Imaging method identifies glaucoma risk

FDOCT systems operating at a central wavelength of 1310 nm have been tried in glaucoma diagnosis before, but the increased sensitivity of the Fourier-domain approach comes at the price of limited usable imaging depth, partly due to the presence of a symmetric overlapping image artefact in the images. This artefact, referred to as the complex conjugate artefact, complicates image acquisition and prevents the technique from looking deeper than 3 to 4 mm into the critical anterior chamber of the eye; not deep enough for a firm diagnosis.

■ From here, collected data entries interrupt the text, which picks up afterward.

(** X6. Robots on pairwise distinct cells, several of them proposing the
    same cell [c] on which no robot stands: the one with the lowest index
    gets [c] and every other one stays where it is. *)
Theorem first_proposer_wins env actions pr a c :
  NoDup (position <$> robots env) ->
  propose env actions = Ok pr ->
  (forall rb, elem_of rb (robots env) -> position rb <> c) ->
  proposed_positions pr !! a = Some c ->
  (forall b, b < a -> proposed_positions pr !! b <> Some c) ->
  exists fp,
    resolve (robots env) pr = Ok fp /\
    fp !! a = Some (Some c) /\
    forall b rb, b <> a -> robots env !! b = Some rb ->
      proposed_positions pr !! b = Some c -> fp !! b = Some (Some (position rb)).
Proof.
  intros Hnd Hpr Hfree Hpa Hmin.
  pose proof (propose_old_pos _ _ _ Hnd Hpr) as Hold.
  destruct (propose_proposed _ _ _ Hpr) as [Hlen _].
  assert (Ha : a < length (robots env)).
  { rewrite <- Hlen. by apply lookup_lt_Some in Hpa. }
  assert (Hta : proposed_positions pr !!! a = c) by (by apply list_lookup_total_correct).
  assert (Hoc : old_pos pr !! c = None).
  { destruct (old_pos pr !! c) as [j|] eqn:E; [|done]. exfalso.
    apply Hold in E. destruct (robots env !! j) as [rb|] eqn:Hrb; [|done].
    simpl in E. inversion E as [E']. apply (Hfree rb); [|done].
    apply list_elem_of_lookup. eauto. }
  assert (Hmin' : forall b, b < a -> proposed_positions pr !!! b <> c).
  { intros b Hb E. apply (Hmin b Hb). rewrite <- E.
    apply list_lookup_lookup_total_lt. lia. }
  assert (Hready : forall st, computed_moved st !!! a = 0 -> can_decide pr st a = true).
  { intros st Hz. unfold can_decide. by rewrite Hz, Hta, Hoc. }
  set (n := length (robots env)) in *.
  destruct (resolve_outcome_first (robots env) pr Hold
    (fun st =>
       (computed_moved st !!! a = 0 ->
        occupied st !! c = None /\
        forall b, b < n -> b <> a -> proposed_positions pr !!! b = c ->
                  computed_moved st !!! b = 0) /\
       (computed_moved st !!! a <> 0 ->
        final_positions st !! a = Some (Some c) /\
        forall b, b < n -> b <> a -> proposed_positions pr !!! b = c ->
                  computed_moved st !!! b <> 0 ->
                  final_positions st !! b = Some (Some (position (robots env !!! b))))))
    as (st & fp & Hres & Hinv & [Hq1 Hq2] & Hstop & Hout).
  - intros st i Hinv [Hq1 Hq2] Hi Hcan Hfirst. unfold decision.
    pose proof (can_decide_zero _ _ _ Hcan) as Hzi.
    destruct (decide_robot_fields i (position (robots env !!! i))
                (proposed_positions pr !!! i) st) as (x & Ec & Ef & Eo & Hx).
    rewrite Ec, Ef, Eo.
    assert (Hlc : length (computed_moved st) = n) by apply Hinv.
    assert (Hlf : length (final_positions st) = n) by apply Hinv.
    destruct (decide (computed_moved st !!! a = 0)) as [Hza|Hnza].
    + destruct (Hq1 Hza) as [Hocc Hothers].
      assert (Hia : i <= a).
      { destruct (decide (i <= a)); [done|]. exfalso.
        pose proof (Hready st Hza) as Hr. rewrite (Hfirst a) in Hr by lia. done. }
      destruct (decide (i = a)) as [->|Hne].
      * assert (x = c) as ->.
        { destruct Hx as [[-> _]|[_ Hs]]; [done|].
          rewrite Hta, Hocc in Hs. by destruct Hs. }
        split; [intros Hz; rewrite list_lookup_total_insert_eq in Hz by lia; done|].
        intros _. split; [by rewrite list_lookup_insert_eq by lia|].
        intros b Hb Hba Hpb Hcb.
        rewrite list_lookup_total_insert_ne in Hcb by done.
        by rewrite (Hothers b Hb Hba Hpb) in Hcb.
      * assert (Hpi : proposed_positions pr !!! i <> c) by (apply Hmin'; lia).
        assert (Hxc : x <> c).
        { destruct Hx as [[-> _]|[-> _]]; [done|]. intros E.
          pose proof (position_lookup (robots env) i Hi) as Hp.
          apply Hold in Hp. rewrite E, Hoc in Hp. done. }
        split.
        -- intros _. split; [by rewrite lookup_insert_ne|].
           intros b Hb Hba Hpb. rewrite list_lookup_total_insert_ne by congruence. auto.
        -- intros Hz. rewrite list_lookup_total_insert_ne in Hz by done. done.
    + assert (Hia : i <> a) by congruence.
      destruct (Hq2 Hnza) as [Hfa Hothers].
      split; [intros Hz; rewrite list_lookup_total_insert_ne in Hz by done; done|].
      intros _. split; [by rewrite list_lookup_insert_ne|].
      intros b Hb Hba Hpb Hcb. destruct (decide (b = i)) as [->|Hbi].
      * rewrite list_lookup_insert_eq by lia. f_equal. f_equal.
        destruct Hx as [[-> Hnone]|[-> _]]; [|done]. exfalso.
        destruct (inv_claimed _ _ _ Hinv a Ha Hnza) as (c' & Hc' & Hsome).
        assert (c' = c) as -> by congruence.
        rewrite Hpb, Hnone in *. by destruct Hsome.
      * rewrite list_lookup_total_insert_ne in Hcb by done.
        rewrite list_lookup_insert_ne by done. auto.
  - split.
    + intros _. split; [done|]. intros b Hb _ _. simpl.
      by rewrite lookup_total_replicate_2.
    + intros Hz. simpl in Hz. by rewrite lookup_total_replicate_2 in Hz.
  - assert (Hnza : computed_moved st !!! a <> 0).
    { intros Hz. specialize (Hready st Hz). rewrite (Hstop a Ha) in Hready. done. }
    destruct (Hq2 Hnza) as [Hfa Hothers].
    exists fp. split; [done|]. split.
    + destruct (Hout a Ha) as [[Hz _]|[_ E]]; [done|]. by rewrite E.
    + intros b rb Hba Hrb Hpb.
      assert (Hb : b < n) by (by apply lookup_lt_Some in Hrb).
      rewrite <- (list_lookup_total_correct _ _ _ Hrb).
      destruct (Hout b Hb) as [[_ E]|[Hnz E]]; [done|]. rewrite E.
      apply Hothers; auto. by apply list_lookup_total_correct.
Qed.

(** X7. Robots on pairwise distinct cells, robot [b] proposing the cell it
    stands on and another robot [a] proposing that same cell: both end on
    the cells they stand on. *)
Theorem staying_robot_blocks env actions pr a b ra rb :
  NoDup (position <$> robots env) ->
  propose env actions = Ok pr ->
  a <> b ->
  robots env !! a = Some ra ->
  robots env !! b = Some rb ->
  proposed_positions pr !! b = Some (position rb) ->
  proposed_positions pr !! a = Some (position rb) ->
  exists fp,
    resolve (robots env) pr = Ok fp /\
    fp !! a = Some (Some (position ra)) /\
    fp !! b = Some (Some (position rb)).
Proof.
  intros Hnd Hpr Hab Ha Hb Hpb Hpa.
  destruct (resolve_spec (robots env) pr (propose_old_pos _ _ _ Hnd Hpr) (fun _ => True))
    as (st & fp & Hres & _ & _ & Hall & Hdist); auto.
  exists fp. split; [done|].
  assert (Hla : a < length (robots env)) by (by apply lookup_lt_Some in Ha).
  assert (Hlb : b < length (robots env)) by (by apply lookup_lt_Some in Hb).
  pose proof (Hall a Hla) as Hfa. pose proof (Hall b Hlb) as Hfb.
  rewrite (list_lookup_total_correct _ _ _ Ha), (list_lookup_total_correct _ _ _ Hpa) in Hfa.
  rewrite (list_lookup_total_correct _ _ _ Hb), (list_lookup_total_correct _ _ _ Hpb) in Hfb.
  assert (Efb : fp !! b = Some (Some (position rb))).
  { destruct Hfb as [[_ E]|[_ [E|E]]]; done. }
  split; [|done].
  destruct Hfa as [[_ E]|[_ [E|E]]]; [done| |done].
  exfalso. apply Hab. by apply (Hdist a b (position rb)).
Qed.

End ExtrasMoves.

(** ** Who carries what *)

Section Carrying.
Context {R : Type} {RO : RewardOps R}.
Implicit Types (env : Environment (R := R)) (actions : list action) (r : R).

Lemma carrying_lookup env env' i rb' :
  carrying <$> robots env' = carrying <$> robots env ->
  robots env' !! i = Some rb' ->
  exists rb, robots env !! i = Some rb /\ carrying rb = carrying rb'.
Proof.
  intros Hc Hr.
  assert (H : (carrying <$> robots env) !! i = Some (carrying rb')).
  { rewrite <- Hc, list_lookup_fmap, Hr. done. }
  rewrite list_lookup_fmap in H. destruct (robots env !! i) as [rb|]; [|done].
  exists rb. split; [done|]. simpl in H. congruence.
Qed.

Lemma Tight_transfer env env' :
  Tight env -> packages env' = packages env ->
  carrying <$> robots env' = carrying <$> robots env ->
  Tight env'.
Proof.
  intros [H1 H2 H3] Hp Hc. split; rewrite ?Hp.
  - intros i rb' Hr Hne.
    destruct (carrying_lookup _ _ _ _ Hc Hr) as (rb & Hrb & E).
    rewrite <- E in *. eauto.
  - intros i k a b Ha Hb Hne E.
    destruct (carrying_lookup _ _ _ _ Hc Ha) as (a0 & Ha0 & Ea).
    destruct (carrying_lookup _ _ _ _ Hc Hb) as (b0 & Hb0 & Eb).
    apply (H2 i k a0 b0); congruence.
  - intros j p Hj Hs. destruct (H3 j p Hj Hs) as (i & rb & Hr & E).
    assert (H : (carrying <$> robots env') !! i = Some (S j)).
    { rewrite Hc, list_lookup_fmap, Hr. simpl. by rewrite E. }
    rewrite list_lookup_fmap in H.
    destruct (robots env' !! i) as [rb'|] eqn:Hr'; [|done].
    exists i, rb'. split; [done|]. simpl in H. congruence.
Qed.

The Duke University team has developed a novel approach using interferometers constructed from 3 x 3 optical couplers for simultaneous acquisition of phase-separated spectral interferometric data, as well as a high-speed algorithm to correct for imperfect or miscalibrated phase shifts. This combination provides high-resolution, quantitative imaging in vivo at a scan rate of more than three times higher than that attainable with time-domain OCT systems, and is also able to image at greater depths.

"Resolution of the complex conjugate artefact permitted a scan depth in excess of 6.3 mm, allowing imaging of the entire depth of the anterior chamber while reducing artefacts," said Asrani. "The combination of this depth resolution and the detailed viewing possible with FDOCT technology represents a novel breakthrough in this field."

In addition to imaging the drainage angle region and iris, the system permits visualization of other areas of in the eye in both two-dimensional and volumetric cross-sectional images, suggesting a wide range of potential clinical applications. Use of this adapted FDOCT method in glaucoma treatment may permit accurate diagnosis even by a general eye care practitioner without any specialist training.

Asrani predicted that the technique would be available at teaching or university hospitals within five years.